For those of you who've had your new Ducato-based van for a while now, what is your understanding of the service intervals for both the chassis side and the conversion?

Ta.

Shaun


----------



## Grizzly

Shark said:


> I
> 
> For those of you who've had your new Ducato-based van for a while now, what is your understanding of the service intervals for both the chassis side and the conversion?


Ours (new Feb 2007) had the habitation service about 3 weeks ago and is booked for the Fiat service next week.

G


----------



## linal

Hi Shark this has been discussed in earlier threads and as my van was due 1st hab. check Jan/Feb. I contacted various Fiat garages also Fiat in Italy took ages to get answers but the outcome was 40,000 kms. or 1 year. I then asked Fiat etc. why Peugeot with the same engine was 28,000 kms. or every 2 years as you will probably have guessed still waiting for an answer.

Alex.

P.S. You can ask for a low mileage service which is cheaper.


----------



## rogerandsandra

Ours (April 2007) has just been serviced. We were told to have it serviced once a year for the Warranty, but we are going away in a few weeks so had it done sooner.
We highly recommend Stormonts in Dunstable (commercial garage). We were advised to use a commercial garage and I read about Stormonts on here and found them very helpful and Customer focused. Had 8 (I think) recalls done at the same time. We were also told that the engine cover is only fitted if asked, it is not a recall 8O.

Sandra


----------



## Spacerunner

Reading my paperwork carefully ( how novel! ) There is a mention of a low mileage annual service. I assume that is the one that applies to us.Whether its a low cost annual service remains to be seen!


----------



## 107925

Actually, when I picked the Twin a couple of weeks ago, the dealer made sure all was OK by taking it to a local Fiat dealer for a minor service, as the van was only 10 months old with 8,000 miles (thus not warranting a biggy). The cost of this 'bronze' service was £149.99 including VAT. The Fiat place did the various recall work at the same time and included (without being asked) the engine cover, etc, for the water ingress problem. 

Shaun


----------



## 105062

Hi, I can not way-up why my Tribute has to have its first hab service at 9 months, the manual is very clear on this and also goes on to say that the warranty will be void if a service (any) is done more than a month before or after the due date. All seems to increase their chances that they can get out of any warranty claims me thinks!

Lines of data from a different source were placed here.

(* ===== verification/FloatBound.v ===== *)
(** * Magnitudes of float64 results

    Sums and products of doubles of bounded magnitude are finite, of a magnitude one or two
    binary orders larger: what rules out overflow, and with it NaN, in a chain of operations. *)

From Stdlib Require Import SpecFloat.
From S2P Require Import Prelude GoFloat FloatExact FloatOrder.

Local Open Scope Z_scope.

(** A finite double below [2^n] in absolute value. *)
Definition mag (n : Z) (x : float64) : Prop :=
  match x with
  | S754_zero _ => True
  | S754_finite _ m e => Z.log2 (Z.pos m) + e < n
  | _ => False
  end.

Lemma mag_mono n n' x : n ≤ n' → mag n x → mag n' x.
Proof. destruct x; try done. simpl. lia. Qed.

Lemma mag_finite n x : mag n x → isNaN x = false ∧ isInf x = false.
Proof. by destruct x. Qed.

Lemma round_mag s M E l n :
  0 < M → E ≤ Z.max (Zdigits2 M + E - 53) (-1074) → Z.log2 M + E < n → -1000 ≤ n ≤ 1000 → mag (n + 1) (binary_round_aux prec emax s M E l).
Proof.
  intros HM HE Hn Hr. destruct (round_aux_shape s M E l ltac:(lia) HE) as (Hq & _ & R & HR & ->). rewrite Zdigits2_log2 in * by done.
  set (e := Z.max _ _) in *. assert (0 ≤ R ≤ 2 ^ 53) as HR' by (destruct HR; lia). unfold finish.
  destruct (Z.eqb_spec R 0); [done|]. destruct (Z.eqb_spec R (2 ^ 53)).
  - destruct (Z.leb_spec (e + 1) 971); [|unfold e in *; lia]. cbn [mag]. change (Z.log2 (Z.pos (2 ^ 52))) with 52. unfold e in *. lia.
  - assert (Z.log2 R < 53) by (apply Z.log2_lt_pow2; lia). destruct (Z.leb_spec e 971); [|unfold e in *; lia]. cbn [mag]. rewrite Z2Pos.id by lia. unfold e in *. lia.
Qed.

Lemma normalize_mag z e sz n : Z.log2 (Z.abs z) + e < n → -1000 ≤ n ≤ 1000 → mag (n + 1) (binary_normalize prec emax z e sz).
Proof.
  intros Hz Hn.
  assert (Hgen : ∀ s p, Z.log2 (Z.pos p) + e < n → mag (n + 1) (binary_round prec emax s p e)).
  { intros s p Hp. destruct (binary_round_shape s p e) as (M & E & -> & HE & HM & Hpos & Hsh). apply (round_mag s M E loc_Exact n); [done|done| |done].
    rewrite HM, log2_mul_pow2' by lia. lia. }
  destruct z as [|p|p]; [done|by apply (Hgen false)|by apply (Hgen true)].
Qed.

Lemma align_bound m e ez n : Z.log2 (Z.pos m) + e < n → ez ≤ e → Z.pos m * 2 ^ (e - ez) < 2 ^ (n - ez).
Proof.
  intros Hm He. apply Z.log2_lt_cancel. rewrite log2_mul_pow2' by lia. rewrite Z.log2_pow2; [lia|]. pose proof (Z.log2_nonneg (Z.pos m)). lia.
Qed.

(** Signed sums. *)
Lemma sum_mag sx sy mx my ex ey n :
  Z.log2 (Z.pos mx) + ex < n → Z.log2 (Z.pos my) + ey < n → -900 ≤ n ≤ 900 → let ez := Z.min ex ey in
  mag (n + 2) (binary_normalize prec emax (cond_Zopp sx (Z.pos (fst (shl_align mx ex ez))) + cond_Zopp sy (Z.pos (fst (shl_align my ey ez)))) ez false).
Proof.
  intros Hx Hy Hn ez. pose proof (shl_align_fst mx ex ez ltac:(lia)) as H1. pose proof (shl_align_fst my ey ez ltac:(lia)) as H2. rewrite H1, H2.
  pose proof (align_bound mx ex ez n Hx ltac:(lia)) as B1. pose proof (align_bound my ey ez n Hy ltac:(lia)) as B2.
  assert (0 < Z.pos mx * 2 ^ (ex - ez)) by (rewrite <-H1; lia). assert (0 < Z.pos my * 2 ^ (ey - ez)) by (rewrite <-H2; lia).
  set (a := Z.pos mx * _) in *. set (b := Z.pos my * _) in *. clearbody a b.
  replace (n + 2) with (n + 1 + 1) by lia. apply normalize_mag; [|lia]. set (z := cond_Zopp sx a + cond_Zopp sy b).
  assert (Z.abs z < 2 ^ (n + 1 - ez)) as Hz.
  { replace (n + 1 - ez) with (Z.succ (n - ez)) by lia. rewrite Z.pow_succ_r; [unfold z; destruct sx, sy; cbn [cond_Zopp]; lia|].
    pose proof (Z.log2_nonneg (Z.pos mx)). lia. }
  destruct (Z.eq_dec (Z.abs z) 0) as [Hz0|Hz0]; [rewrite Hz0; cbn; pose proof (Z.log2_nonneg (Z.pos mx)); pose proof (Z.log2_nonneg (Z.pos my)); lia|].
  apply Z.log2_lt_pow2 in Hz; lia.
Qed.

Lemma fadd_mag n x y : mag n x → mag n y → -900 ≤ n ≤ 900 → mag (n + 2) (fadd x y).
Proof.
  intros Hx Hy Hn. destruct x as [sx|sx| |sx mx ex], y as [sy|sy| |sy my ey]; try done.
  - by destruct sx, sy.
  - by apply (mag_mono n); [lia|].
  - by apply (mag_mono n); [lia|].
  - apply (sum_mag sx sy mx my ex ey n); done.
Qed.

Lemma fsub_mag n x y : mag n x → mag n y → -900 ≤ n ≤ 900 → mag (n + 2) (fsub x y).
Proof.
  intros Hx Hy Hn. destruct x as [sx|sx| |sx mx ex], y as [sy|sy| |sy my ey]; try done.
  - by destruct sx, sy.
  - unfold fsub, SFsub. cbn in *. lia.
  - by apply (mag_mono n); [lia|].
  - pose proof (sum_mag sx (negb sy) mx my ex ey n Hx Hy Hn) as Hs. cbn zeta in Hs. unfold fsub, SFsub.
    replace (cond_Zopp sx (Z.pos (fst (shl_align mx ex (Z.min ex ey)))) - cond_Zopp sy (Z.pos (fst (shl_align my ey (Z.min ex ey)))))
      with (cond_Zopp sx (Z.pos (fst (shl_align mx ex (Z.min ex ey)))) + cond_Zopp (negb sy) (Z.pos (fst (shl_align my ey (Z.min ex ey))))) by (destruct sy; cbn; lia).
    exact Hs.
Qed.

Lemma fsub_valid x y : valid x → valid y → valid (fsub x y).
Proof.
  intros Hx Hy. unfold fsub, SFsub. destruct x as [sx|sx| |sx mx ex], y as [sy|sy| |sy my ey]; try done; try (by destruct sx, sy). apply normalize_valid.
Qed.

(** The product of two canonical mantissas is long enough, or at the bottom. *)
Lemma mul_shape mx ex my ey :
  canonical (Z.pos mx) ex → canonical (Z.pos my) ey → ex + ey ≤ Z.max (Zdigits2 (Z.pos (mx * my)) + (ex + ey) - 53) (-1074).
Proof.
  intros (He & Hm & Hn) (He' & Hm' & Hn'). rewrite Zdigits2_log2 by lia. rewrite Pos2Z.inj_mul.
  assert (Z.log2 (Z.pos mx) + Z.log2 (Z.pos my) ≤ Z.log2 (Z.pos mx * Z.pos my)) by (apply Z.log2_mul_below; lia).
  pose proof (Z.log2_nonneg (Z.pos mx)). pose proof (Z.log2_nonneg (Z.pos my)).
  destruct Hn as [Hn|Hn]; [assert (52 ≤ Z.log2 (Z.pos mx)) by (apply Z.log2_le_pow2; lia); lia|].
  destruct Hn' as [Hn'|Hn']; [assert (52 ≤ Z.log2 (Z.pos my)) by (apply Z.log2_le_pow2; lia); lia|lia].
Qed.

Lemma fmul_valid x y : valid x → valid y → valid (fmul x y).
Proof.
  intros Hx Hy. destruct x as [sx|sx| |sx mx ex], y as [sy|sy| |sy my ey]; try done. unfold fmul, SFmul. apply round_aux_valid; [lia|by apply mul_shape].
Qed.

Lemma fmul_mag a b x y : valid x → valid y → mag a x → mag b y → -900 ≤ a + b ≤ 900 → mag (a + b + 1) (fmul x y).
Proof.
  intros Hx Hy Ha Hb Hn. destruct x as [sx|sx| |sx mx ex], y as [sy|sy| |sy my ey]; try done. unfold fmul, SFmul.
  apply round_mag; [lia|by apply mul_shape| |lia]. rewrite Pos2Z.inj_mul.
  pose proof (Z.log2_mul_above (Z.pos mx) (Z.pos my) ltac:(lia) ltac:(lia)). unfold mag in Ha, Hb. lia.
Qed.

(** Halving. *)
Lemma div_core_le mx ex my ey :
  let '(q, E, l) := SFdiv_core_binary prec emax (Z.pos mx) ex (Z.pos my) ey in E ≤ ex - ey ∧ q * Z.pos my ≤ Z.pos mx * 2 ^ (ex - ey - E).
Proof.
  unfold SFdiv_core_binary. rewrite !Zdigits2_log2, fexp_max by lia. set (E := Z.min _ (ex - ey)). assert (Hs : 0 ≤ ex - ey - E) by (unfold E; lia).
  assert (Hm : match ex - ey - E with 0 => Z.pos mx | Z.pos _ => Z.shiftl (Z.pos mx) (ex - ey - E) | Z.neg _ => 0 end = Z.pos mx * 2 ^ (ex - ey - E)).
  { destruct (ex - ey - E) as [|p|p] eqn:Hd; [lia| |lia]. by rewrite Z.shiftl_mul_pow2 by lia. }
  rewrite Hm. assert (Hdiv : (Z.div_eucl (Z.pos mx * 2 ^ (ex - ey - E)) (Z.pos my)).1 = Z.pos mx * 2 ^ (ex - ey - E) / Z.pos my) by done.
  destruct (Z.div_eucl _ _) as [q r]. simpl in Hdiv. subst q. split; [lia|]. rewrite Z.mul_comm. apply Z.mul_div_le. lia.
Qed.

Lemma half_mag n x : mag n x → -900 ≤ n ≤ 900 → mag (n + 1) (fdiv x (f64 2)).
Proof.
  intros Hx Hn. change (f64 2) with (S754_finite false 4503599627370496 (-51)). destruct x as [s|s| |s m e]; try done. unfold fdiv, SFdiv.
  pose proof (div_core_shape m e 4503599627370496 (-51)) as Hd. pose proof (div_core_le m e 4503599627370496 (-51)) as Hl.
  destruct (SFdiv_core_binary _ _ _ _ _ _) as [[q E] l]. destruct Hd as [Hq HE]. destruct Hl as [HEe Hle]. cbn [mag] in Hx.
  destruct (Z.eq_dec q 0) as [->|Hq0].
  - cbn [Zdigits2] in HE. destruct (round_aux_shape (xorb s false) 0 E l ltac:(lia) HE) as (_ & _ & R & HR & ->). cbn [Zdigits2] in *.
    replace (Z.max (0 + E - 53) (-1074)) with (-1074) in * by lia. rewrite Z.div_0_l in HR by (apply Z.pow_nonzero; lia).
    destruct HR as [-> | ->]; [done|]. apply (mag_mono (-1000)); [lia|]. by destruct s.
  - apply round_mag; [lia|done| |lia]. change 4503599627370496 with (2 ^ 52) in Hle. apply Z.log2_le_mono in Hle. rewrite !log2_mul_pow2' in Hle by lia. lia.
Qed.

(** ** Comparisons and signs. *)

Lemma mag_unit x : valid x → fle f0 x = true → fle x (f64 1) = true → mag 1 x.
Proof.
  intros Hv H0 H1. destruct x as [s|[]| |[] m e]; try done. change (f64 1) with (S754_finite false 4503599627370496 (-52)) in H1.
  apply fle_key in H1; [|done..]. unfold key_le in H1. cbn [fkey fst snd] in H1. destruct Hv as (He & Hm & _). cbn [mag].
  assert (Z.log2 (Z.pos m) < 53) by (apply Z.log2_lt_pow2; lia).
  assert (Z.pos m ≤ 4503599627370496 → Z.log2 (Z.pos m) ≤ 52) by (intros Hl; apply (Z.log2_le_mono _ 4503599627370496); lia). lia.
Qed.

Lemma fmax_spec x y :
  isNaN x = false → isNaN y = false →
  (fmax x y = x ∨ fmax x y = y) ∧ fle x (fmax x y) = true ∧ fle y (fmax x y) = true.
Proof.
  intros Hx Hy.
  assert (fmax x y = (if flt y x then x else y) ∨ (fmax x y = x ∧ fle y x = true) ∨ (fmax x y = y ∧ fle x y = true)) as Hc.
  { destruct x as [[]|[]| |sx mx ex], y as [[]|[]| |sy my ey]; try done; eauto. }
  destruct Hc as [->|[[-> Hle]|[-> Hle]]].
  - destruct (flt y x) eqn:Hlt; split_and!; eauto using fle_refl, flt_true, flt_false.
  - split_and!; eauto using fle_refl.
  - split_and!; eauto using fle_refl.
Qed.

(** Dividing by a positive finite double keeps the sign. *)
Lemma div_positive x m e : positive_sign x → positive_sign (fdiv x (S754_finite false m e)).
Proof.
  intros Hx. destruct x as [[]|[]| |[] mx ex]; try done. unfold fdiv, SFdiv. pose proof (div_core_shape mx ex m e) as Hd.
  destruct (SFdiv_core_binary _ _ _ _ _ _) as [[q E] l]. destruct Hd. simpl xorb. by apply round_aux_positive.
Qed.

Lemma div_negated x m e : positive_sign x → fle (fdiv (fopp x) (S754_finite false m e)) f0 = true.
Proof.
  intros Hx. destruct x as [[]|[]| |[] mx ex]; try done. unfold fdiv, fopp, SFopp, SFdiv. pose proof (div_core_shape mx ex m e) as Hd.
  destruct (SFdiv_core_binary _ _ _ _ _ _) as [[q E] l]. destruct Hd as [Hq HE]. simpl xorb.
  destruct (round_aux_shape true q E l Hq HE) as (_ & _ & R & _ & ->). unfold finish. by repeat case_match.
Qed.

Lemma fmul_positive x y : valid x → valid y → positive_sign x → positive_sign y → isNaN (fmul x y) = false → positive_sign (fmul x y).
Proof.
  intros Hx Hy Sx Sy. destruct x as [[]|[]| |[] mx ex], y as [[]|[]| |[] my ey]; try done. intros _. unfold fmul, SFmul. simpl xorb.
  apply round_aux_positive; [lia|by apply mul_shape].
Qed.

Lemma f64_positive z : 0 ≤ z → positive_sign (f64 z).
Proof.
  intros Hz. destruct z as [|p|]; [done| |lia]. unfold f64, binary_normalize.
  destruct (binary_round_shape false p 0) as (M & E & -> & _ & _ & HM & Hn). apply round_aux_positive; [lia|done].
Qed.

As Alex says the Fiat bit is 12 months or 40 000km and a "low mileage" is £125 which sounds good value compared to the hab check cost of £200, my local corgi registered gas engineer will do all the gas safety checks for £40 !!!

Someone is on an earner :roll:


----------



## gm6vxb

Found from my local dealer that the vehicle was built in January 2007 when it went to the converters even though it was not registered in the UK until November 2007. 
If you have not, then check with FIAT that the warranty start date is the date the vehicle was first registered in the UK. Just phone camper assistance who will clarify this.
Beside the normal service period FIAT also recommend every year if the milage is low. As mine is technically a year old but only done 4000 Miles and I am having it serviced at the end of the week. 
Martin.


----------



## safariboy

My 2007 Fiat gives 1 year plus or minus 1 month for the base service.
There seems to be variation. This is hardly surprising because it is largely checking etc. and the need for an oil change will depend on type of use, dust etc. that they can only give a rough idea. It is all a matter of keeping wear down and there is not a point when it suddenly becomes essential.
We may have identical engines but Fiat and Peaugeot can quite reasonably give different service intervals.


----------



## 107925

So, on the basis that few us will be doing 40,000 kilometres per year, are you guys just going to limit yourselves to an annual service? What about the habitation side of things? Once the converter's warranty no longer applies, who will continue to have a habitation check/service every year?

Shaun


----------



## Grizzly

Shark said:


> ? Once the converter's warranty no longer applies, who will continue to have a habitation check/service every year?
> 
> Shaun


We will. In any motorhome there are so many wires, tubes and pipes squashed through tiny holes and constantly being chafed and rattled that I'd like someone to assure me each year that they are all in place, the van is not leaking or damp and I'm not about to be blown to kingdom come by a loose gas pipe.

G


----------



## 105062

Grizzly said:


> Shark said:
> 
> 
> 
> ? Once the converter's warranty no longer applies, who will continue to have a habitation check/service every year?
> 
> Shaun
> 
> 
> 
> We will. In any motorhome there are so many wires, tubes and pipes squashed through tiny holes and constantly being chafed and rattled that I'd like someone to assure me each year that they are all in place, the van is not leaking or damp and I'm not about to be blown to kingdom come by a loose gas pipe.
> 
> G
Click to expand...

I do not think that a service will be that thorough plus how often do we all have our houses checked in that sort of detail? A part from a gas service what else is there? saying that the service only indicates everything was ok when checked so a decent CO and gas alarm would be better as that is permanently checking the gas pipes etc ! The rest it either works or it does'nt I guess so I do not realy want to pay £200 each year for someone to tell me what I already know, they only check to see if something works, they do not look behind it unless its broke.


----------



## GerryD

rogerandsandra said:


> Ours (April 2007) has just been serviced. We were told to have it serviced once a year for the Warranty, but we are going away in a few weeks so had it done sooner.
> We highly recommend Stormonts in Dunstable (commercial garage). We were advised to use a commercial garage and I read about Stormonts on here and found them very helpful and Customer focused. Had 8 (I think) recalls done at the same time. We were also told that the engine cover is only fitted if asked, it is not a recall 8O.
> 
> Sandra


Sandra,
Just had my engine cover fitted by Stormonts at Dunstable. I requested the engine cover but by the time I had got it booked in Fiats had issued a new service bulletin for the fitting of a new scuttle. New scuttle is deeper and has a level trough to prevent water pooling on one side.
Regards,
Gerry


----------



## Grizzly

Tribute_650 said:


> [
> I do not think that a service will be that thorough. The rest it either works or it does'nt I guess so I do not realy want to pay £200 each year for someone to tell me what I already know, they only check to see if something works, they do not look behind it unless its broke.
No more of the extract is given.